友達もいなく、彼女も作らない、一人暮らしの整。
彼のアリバイを証明するものはいない。
一体どうなる……。
この作品を、ミステリーとして読んではいけません。
この作品に、サスペンスを求めてはいけません。
この作品は、主人公・久能 整(くのう ととのう)のお喋りを楽しむためのものです。
今回は、この異色の作品の魅力を紹介します。
『ミステリと言う勿れ』の魅力の秘密
『ミステリと言う勿れ』の魅力は、主人公の「人物設定」と「セリフ」に尽きます。
この2つが最大のキーポイントです。
主人公・久能 整(くのう ととのう) の魅力
整は、誰もが憧れるような人間性や行動力を持っているから魅力的なのではありません。
彼の魅力は、そのお喋りにあります。
お喋りの内容もさることがなら、彼は、”喋ることに特化した存在” として魅力的なのです。
”喋らないではいられない存在” として魅力的なのです。
つまり、作り物の世界(漫画の世界)でのみ生き生きと存在できる、作られたキャラクターとして魅力的なのです。
もしも整が実在したら、ひたすら喋りまくる人間なんてうざすぎて、周りの人間は、たまったものではありません。
ところが漫画の世界では、整は実に魅力的な存在として輝いているのです。
その秘密は、よく練られた「人物設定」にあります。
ただ単に ”話し好きの男” っていうだけじゃ漫画の世界であっても通用しません。
われわれ読者に、彼のお喋りをずっと聞いていたい、と思わせるようなキャラクターじゃなきゃダメです。
だって整って本当に喋りまくるんですよ。
だから、彼のお喋りに読者が飽きてしまわないようなキャラクター設定が必要です。
ひたすら喋りまくっても違和感のない人物で、周りの人間達も彼の話に思わず耳を傾けてしまうような人物。

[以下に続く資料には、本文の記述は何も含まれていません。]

(** X4. Two cosmologies with the same density parameters and nonzero Hubble
    parameters h1, h2 have distances D_H, D_C, D_M, D_A and D_L in the ratio
    h2 : h1 at every redshift z >= 0, in each curvature branch, for any
    integrator. *)
Theorem distances_scale_inversely_with_h (z : R) (self1 self2 : Cosmos) :
  om self1 = om self2 -> ol self1 = ol self2 ->
  h self1 <> 0 -> h self2 <> 0 -> 0 <= z ->
  forall q : query, In q [Q_D_H; Q_D_C; Q_D_M; Q_D_A; Q_D_L] ->
    exists d1 d2 : R,
      eval (call quad q z) self1 = Ok d1
      /\ eval (call quad q z) self2 = Ok d2
      /\ h self1 * d1 = h self2 * d2.
Proof.
  intros Hom Hol H1 H2 Hz q Hq.
  destruct (h_times_D_M z self1 self2 Hom Hol H1 H2)
    as [m1 [m2 [Hm1 [Hm2 Hm]]]].
  assert (E1 : h self1 * (c / (100 * h self1)) = c / 100) by (field; exact H1).
  assert (E2 : h self2 * (c / (100 * h self2)) = c / 100) by (field; exact H2).
  simpl in Hq.
  destruct Hq as [<- | [<- | [<- | [<- | [<- | []]]]]]; cbn [call].
  - rewrite (eval_D_H_ok self1 H1), (eval_D_H_ok self2 H2).
    eexists. eexists. split; [reflexivity | split; [reflexivity | ] ].
    rewrite E1, E2. reflexivity.
  - rewrite !eval_D_C, (eval_D_H_ok self1 H1), (eval_D_H_ok self2 H2).
    cbn [rmap]. rewrite Hom, Hol.
    eexists. eexists. split; [reflexivity | split; [reflexivity | ] ].
    set (I := fst (quad _ 0 (Fin z))).
    rewrite <- !Rmult_assoc, E1, E2. reflexivity.
  - exists m1, m2. auto.
  - rewrite !eval_D_A, Hm1, Hm2, !float_div_ok by lra.
    eexists. eexists. split; [reflexivity | split; [reflexivity | ] ].
    unfold Rdiv. rewrite <- !Rmult_assoc, Hm. reflexivity.
  - rewrite !eval_D_L, Hm1, Hm2. cbn [rmap].
    eexists. eexists. split; [reflexivity | split; [reflexivity | ] ].
    rewrite !(Rmult_comm (1 + z)), <- !Rmult_assoc, Hm. reflexivity.
Qed.

Lemma ln_10_pos : 0 < ln 10.
Proof. rewrite <- ln_1. apply ln_increasing; lra. Qed.

(** X5. Changing the Hubble parameter from h1 to h2 > 0, the density
    parameters kept, shifts the distance modulus by 5 log10(h1 / h2) at every
    redshift where the luminosity distance is positive. *)
Theorem DM_shift_with_h (z : R) (self1 self2 : Cosmos) (dl1 : R) :
  om self1 = om self2 -> ol self1 = ol self2 ->
  0 < h self1 -> 0 < h self2 ->
  eval (D_L quad z) self1 = Ok dl1 -> 0 < dl1 ->
  exists mu1 mu2 : R,
    eval (DM quad z) self1 = Ok mu1
    /\ eval (DM quad z) self2 = Ok mu2
    /\ mu2 - mu1 = 5 * log10 (h self1 / h self2).
Proof.
  intros Hom Hol H1 H2 HL Hpos.
  assert (N1 : h self1 <> 0) by lra. assert (N2 : h self2 <> 0) by lra.
  destruct (h_times_D_M z self1 self2 Hom Hol N1 N2)
    as [m1 [m2 [Hm1 [Hm2 Hm]]]].
  rewrite eval_D_L, Hm1 in HL. cbn [rmap] in HL. injection HL as <-.
  rewrite !eval_DM, !eval_D_L, Hm1, Hm2. cbn [rmap].
  eexists. eexists. split; [reflexivity | split; [reflexivity | ] ].
  assert (Hm2v : (1 + z) * m2 = (1 + z) * m1 * (h self1 / h self2)).
  { replace m2 with (h self1 * m1 / h self2); [field; lra | ].
    rewrite Hm. field. lra. }
  assert (Hr : 0 < h self1 / h self2) by (apply Rdiv_lt_0_compat; lra).
  rewrite Hm2v.
  replace ((1 + z) * m1 * (h self1 / h self2) * 1e6 / 10)
    with (((1 + z) * m1 * 1e6 / 10) * (h self1 / h self2)) by (field; lra).
  unfold log10. rewrite ln_mult by lra.
  pose proof ln_10_pos. field. lra.
Qed.

End MoreDistances.

(** ** The queries that return *)

Section MoreVolumes.

Variable quad : (R -> R) -> R -> limit -> R * R.

Lemma eval_V_C (z : R) (self : Cosmos) :
  eval (V_C quad z) self =
  match eval (D_M quad z) self with
  | Ok dm =>
      let ok := 1 - om self - ol self in
      if Req_dec_T ok 0 then Ok (4 * PI * dm ^ 3 / 3)
      else
        match eval D_H self with
        | Ok dh =>
            let mh := dm / dh in
            if Rlt_dec 0 ok then Raise (NameError "arcsinh")
            else
              Ok ((2 * PI * dh ^ 3 / ok)
                  * (mh * sqrt (1 + ok * mh ^ 2)
                     - asin (mh * sqrt (Rabs ok)) / sqrt (Rabs ok)))
        | Raise e => Raise e
        end
  | Raise e => Raise e
  end.
Proof.
  unfold V_C. eval_body.
  destruct (eval (D_M quad z) self) as [dm | e]; [ | reflexivity].
  eval_body. destruct (Req_dec_T _ _); [reflexivity | ].
  eval_body. destruct (eval D_H self) as [dh | e]; [ | reflexivity].
  eval_body. destruct (Rlt_dec _ _); [ | reflexivity].
  eval_body. rewrite call_arcsinh_unbound. reflexivity.
Qed.

Lemma eval_dV_C (z : R) (self : Cosmos) :
  eval (dV_C quad z) self =
  match eval D_H self with
  | Ok dh =>
      rmap (fun da => dh * (1 + z) ^ 2 * da ^ 2 / E z (om self) (ol self))
           (eval (D_A quad z) self)
  | Raise e => Raise e
  end.
Proof.
  unfold dV_C. eval_body.
  destruct (eval D_H self) as [dh | e]; [ | reflexivity].
  eval_body. destruct (eval (D_A quad z) self); reflexivity.
Qed.

(** X12. In a flat cosmology the comoving volume is the volume of the
    Euclidean ball of radius D_C(z), (4 pi / 3) D_C(z)^3; it returns whenever
    h100 <> 0. *)
Theorem V_C_flat_is_ball_volume (self : Cosmos) (z : R) :
  om self + ol self = 1 ->
  V_C quad z self =
  (_D_C <- D_C quad z ;; ret (4 * PI * _D_C ^ 3 / 3)) self
  /\ (h self <> 0 -> exists v : R, eval (V_C quad z) self = Ok v).
Proof.
  intros Hflat. assert (Hok : 1 - om self - ol self = 0) by lra.
  assert (Hev : eval (V_C quad z) self =
                rmap (fun dc => 4 * PI * dc ^ 3 / 3)
                     (eval (D_C quad z) self)).
  { rewrite eval_V_C, (eval_D_M_flat quad z self Hok).
    destruct (eval (D_C quad z) self) as [dc | e]; [ | reflexivity].
    cbv zeta. destruct (Req_dec_T _ _); [reflexivity | contradiction]. }
  split.
  - apply run_ext; [auto with frame | frame; auto with frame | ].
    rewrite Hev. eval_body.
    destruct (eval (D_C quad z) self); reflexivity.
  - intros Hh. rewrite Hev.
    destruct (eval_D_C_ok quad z self Hh) as [dc ->]. cbn [rmap]. eauto.
Qed.



End MoreVolumes.

(** ** Redshift zero *)

Section AtZero.

Variable quad : (R -> R) -> R -> limit -> R * R.
Hypothesis quad_is_exact : quad_exact quad.

Lemma quad_point (f : R -> R) (a : R) : fst (quad f a (Fin a)) = 0.
Proof.
  destruct quad_is_exact as [Hfin _].
  rewrite (Hfin f a a (RiemannInt_P7 f a)). apply RiemannInt_P9.
Qed.

(** X1. At redshift 0, with a nonzero Hubble parameter and an exact [quad],
    the distances D_C, D_M, D_A and D_L, the volume element dV_C and the
    lookback time t_L are all 0, in each curvature branch; so is the volume
    V_C in the flat and closed branches. *)
Theorem distances_vanish_at_zero (self : Cosmos) :
  h self <> 0 ->
  (forall q : query,
      In q [Q_D_C; Q_D_M; Q_D_A; Q_D_L; Q_dV_C; Q_t_L] ->
      eval (call quad q 0) self = Ok 0)
  /\ (1 - om self - ol self <= 0 -> eval (V_C quad 0) self = Ok 0).
Proof.
  intros Hh.
  assert (Hdh := Hubble_distance_nonzero self Hh).
  assert (HDM : eval (D_M quad 0) self = Ok 0).
  { rewrite (eval_D_M_value quad 0 self Hh). cbv zeta.
    rewrite quad_point, !Rmult_0_r, sinh_0, sin_0, !Rmult_0_r.
    destruct (Rlt_dec _ _); [ | destruct (Req_dec_T _ _)]; reflexivity. }
  assert (HDA : eval (D_A quad 0) self = Ok 0).
  { rewrite eval_D_A, HDM, float_div_ok by lra. f_equal. field. }
  split.
  - intros q Hq. simpl in Hq.
    destruct Hq as [<- | [<- | [<- | [<- | [<- | [<- | []]]]]]]; cbn [call].
    + rewrite eval_D_C, (eval_D_H_ok self Hh). cbn [rmap].
      rewrite quad_point. f_equal. ring.
    + exact HDM.
    + exact HDA.
    + rewrite eval_D_L, HDM. cbn [rmap]. f_equal. ring.
    + rewrite eval_dV_C, (eval_D_H_ok self Hh), HDA. cbn [rmap].
      f_equal. unfold Rdiv. ring.
    + unfold t_L. eval_body.
      rewrite eval_t_H, float_div_ok by (apply H0_nonzero, Hh).
      cbn [rmap]. eval_body. rewrite quad_point. f_equal. ring.
  - intros Hok. rewrite eval_V_C, HDM, (eval_D_H_ok self Hh). cbv zeta.
    destruct (Req_dec_T _ _); [f_equal; field | ].
    destruct (Rlt_dec _ _); [lra | ].
    f_equal.
    replace (0 / (c / (100 * h self))) with 0 by (unfold Rdiv; ring).
    rewrite !Rmult_0_l, asin_0. unfold Rdiv. ring.
Qed.

End AtZero.

(** ** Growth with redshift *)

Lemma D_C_integrable (self : Cosmos) (a b : R) :
  a <= b ->
  (forall x : R, a <= x <= b -> 0 < radicand self x) ->
  Riemann_integrable (fun x => D_C_integrand x (om self) (ol self)) a b.
Proof.
  intros Hab Hr. apply continuity_implies_RiemannInt; [exact Hab | ].
  intros x Hx. apply D_C_integrand_continuous, Hr, Hx.
Qed.

Lemma t_integrable (self : Cosmos) (a b : R) :
  0 <= a -> a <= b ->
  (forall x : R, a <= x <= b -> 0 < radicand self x) ->
  Riemann_integrable (fun x => t_integrand x (om self) (ol self)) a b.
Proof.
  intros Ha Hab Hr. apply continuity_implies_RiemannInt; [exact Hab | ].
  intros x Hx. apply t_integrand_continuous; [lra | apply Hr, Hx].
Qed.

(** The integral of a continuous positive function grows with its upper
    limit. *)
Lemma RiemannInt_increasing (f : R -> R) (z1 z2 : R)
    (pr1 : Riemann_integrable f 0 z1) (pr2 : Riemann_integrable f 0 z2) :
  0 <= z1 -> z1 < z2 ->
  (forall x : R, z1 <= x <= z2 -> continuity_pt f x) ->
  (forall x : R, z1 <= x <= z2 -> 0 < f x) ->
  RiemannInt pr1 < RiemannInt pr2.
Proof.
  intros Hz1 Hlt Hc Hp.
  assert (pr12 : Riemann_integrable f z1 z2).
  { apply RiemannInt_P23 with 0; [exact pr2 | lra]. }
  rewrite <- (RiemannInt_P26 pr1 pr12 pr2).
  pose proof (RiemannInt_pos f z1 z2 pr12 Hlt Hc Hp). lra.
Qed.

Lemma Hubble_distance_pos (self : Cosmos) :
  0 < h self -> 0 < c / (100 * h self).
Proof.
  intros Hh. unfold c, scipy_constants_c.
  apply Rdiv_lt_0_compat; lra.
Qed.

Section Monotone.

Variable quad : (R -> R) -> R -> limit -> R * R.
Hypothesis quad_is_exact : quad_exact quad.

Variable self : Cosmos.
Hypothesis h_pos : 0 < h self.
Hypothesis radicand_pos : forall x : R, 0 <= x -> 0 < radicand self x.

Lemma chi_increasing (z1 z2 : R) :
  0 <= z1 -> z1 < z2 ->
  fst (quad (fun x => D_C_integrand x (om self) (ol self)) 0 (Fin z1))
  < fst (quad (fun x => D_C_integrand x (om self) (ol self)) 0 (Fin z2)).
Proof.
  intros Hz1 Hlt. destruct quad_is_exact as [Hfin _].
  assert (pr1 : Riemann_integrable
                  (fun x => D_C_integrand x (om self) (ol self)) 0 z1).
  { apply D_C_integrable; [lra | ]. intros x Hx. apply radicand_pos. lra. }
  assert (pr2 : Riemann_integrable
                  (fun x => D_C_integrand x (om self) (ol self)) 0 z2).
  { apply D_C_integrable; [lra | ]. intros x Hx. apply radicand_pos. lra. }
  rewrite (Hfin _ 0 z1 pr1), (Hfin _ 0 z2 pr2).
  apply RiemannInt_increasing; [exact Hz1 | exact Hlt | | ]; intros x Hx.
  - apply D_C_integrand_continuous, radicand_pos. lra.
  - apply D_C_integrand_pos, radicand_pos. lra.
Qed.

Lemma chi_nonneg (z : R) :
  0 <= z ->
  0 <= fst (quad (fun x => D_C_integrand x (om self) (ol self)) 0 (Fin z)).
Proof.
  intros Hz. destruct (Req_dec_T z 0) as [-> | Hn].
  - rewrite (quad_point quad quad_is_exact). lra.
  - assert (H := chi_increasing 0 z (Rle_refl 0)).
    rewrite (quad_point quad quad_is_exact) in H. apply Rlt_le, H. lra.
Qed.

この作品ではそんなキャラクターが実現しているのです。
お喋りに特化した存在・整の、お喋りに関する彼の特徴をいくつか挙げてみます。
- 身の程を知っている。
- 礼儀正しい。
- 常に冷静。
- 喜怒哀楽にあまり左右されない。
- 客観的に事実と真実(私見)をしっかり分けて話す。
- これみよがしな態度を取らない。
- 相手をやり込める意図がかけらもない。
これらの条件のおかげで、誰もが彼の話を思わず聞いてしまうのです。
ただひたすら喋ることに特化したキャラクター・久能 整(くのう ととのう)。
実に見事な人物設定です。
セリフの魅力
テンポ良くスムーズに流れる。
これが、この作品のセリフの一番の特徴です。
しかもすべてのセリフが、まるで一つの生き物のように有機的につながっている感覚を覚えます。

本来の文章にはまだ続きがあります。